We worldly beings seem to fit somewhere in the middle of the spin, powered by our human trends, unable to find easy respite from that swinging too and fro of opposites.

I focus on the bridges that span the widths of Ganga. From slim youth in towns at her mountainous source, to a wide, mature lady at her lower reaches, so does she provide passage for us to pass from one side to the other. Again and again, her saintliness provides us relief from extremes.

The suspension bridge of Ram Jhula at Rishikesh is impressively long and suddenly one feels the maturity that Ganga has reached at this stage, a young adult eager to begin her duties. From here, she’ll flow on to the North Indian plains where she’ll fertilise the farmlands with her alluvial drop of rich soil she’s brought down from her mountainous journey, not to mention provide essential water to irrigate fields of crops.

I then remember what she has already experienced upstream and wonder at how these early childhood traumas may affect her ongoing path. Perhaps she has cured herself already? Who am I to understand how a great water system works, how a great saint operates?

According to our level of understanding, water does not have feelings, such as emotions. It is considered as a base element, in the sense that it is part of the essential physical make up of the universe. Yet this triggers me to think how many billions of perspectives of different incarnate beings are all trying to survive upon the same appearing objects?

For example, a fly relishes a pile of dung as a tasty meal, humans shy away from it.
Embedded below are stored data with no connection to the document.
Definition onRequest (req : HttpRequest) (resp : HttpResponse) (s : Inspector) : HttpResponse :=
  if decide (path_ req = str "/") then
    let result := concat (map (fun m => concat (map (fun c => help_line m.1 c.1 c.2) m.2)) (helps_ s)) in
    ok_page (str "text/plain") result resp
  else
    match split (path_ req) with
    | [] => not_found resp
    | [module] => if decide (module = str "favicon.ico") then ok_page (str "image/png") favicon resp else not_found resp
    | module :: command :: args =>
        match find module (modules_ s) with
        | Some commList =>
            match find command commList with
            | Some (Some cb) => ok_page (str "text/plain") (cb (method_ req) args) resp
            | _ => not_found resp
            end
        | None => not_found resp
        end
    end.

(** The critical sections. *)
Inductive call :=
  | Add (module command : bytes) (cb : Callback) (help : bytes)
  | Remove (module command : bytes)
  | Request (req : HttpRequest) (resp : HttpResponse).

Definition body (op : call) (s : Inspector) : outcome (Inspector * option HttpResponse * list (notification unit)) :=
  match op with
  | Add m c cb h => Ok (add m c cb h s, None, [])
  | Remove m c => Ok (remove m c s, None, [])
  | Request req resp => Ok (s, Some (onRequest req resp s), [])
  end.
Definition inspector_class := any_client (C:=unit) (fun _ _ => None) body.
Ants may perceive a lawn of grass as a forest, while we humans perceive forests as a plethora of trees. How do the gods perceive the forest? We cannot see what the ant feels about his environment; we only have our experience of it to go by. So how can we begin to imagine the result of destroying an eco-system may have upon billions of perspectives all thinking simultaneously?

For us humans, water is water, for lesser, hell-like beings it may appear as a stream of molten lava, or for higher beings, as sparkling jewels.

Feelings, or no feelings, the water does nevertheless provide us with a bounty of treasures. Her naturally clear, clean waters arrive from her countless sources of snow melt rivers stretched across the Himalayas, pouring into her main channel that flows across North India, provoking an abundance of growth to take place along her course. Medicines, fruits, trees of all types of wood and farmlands provide food to an entire nation, not to mention the nectar of life – water, that keeps us human beings alive.

Interfering with that automatic process, what do we lose, I ponder, and what do we gain? It is the question of the moment as many campaign against various so-called atrocities being carried out on every part of her flow.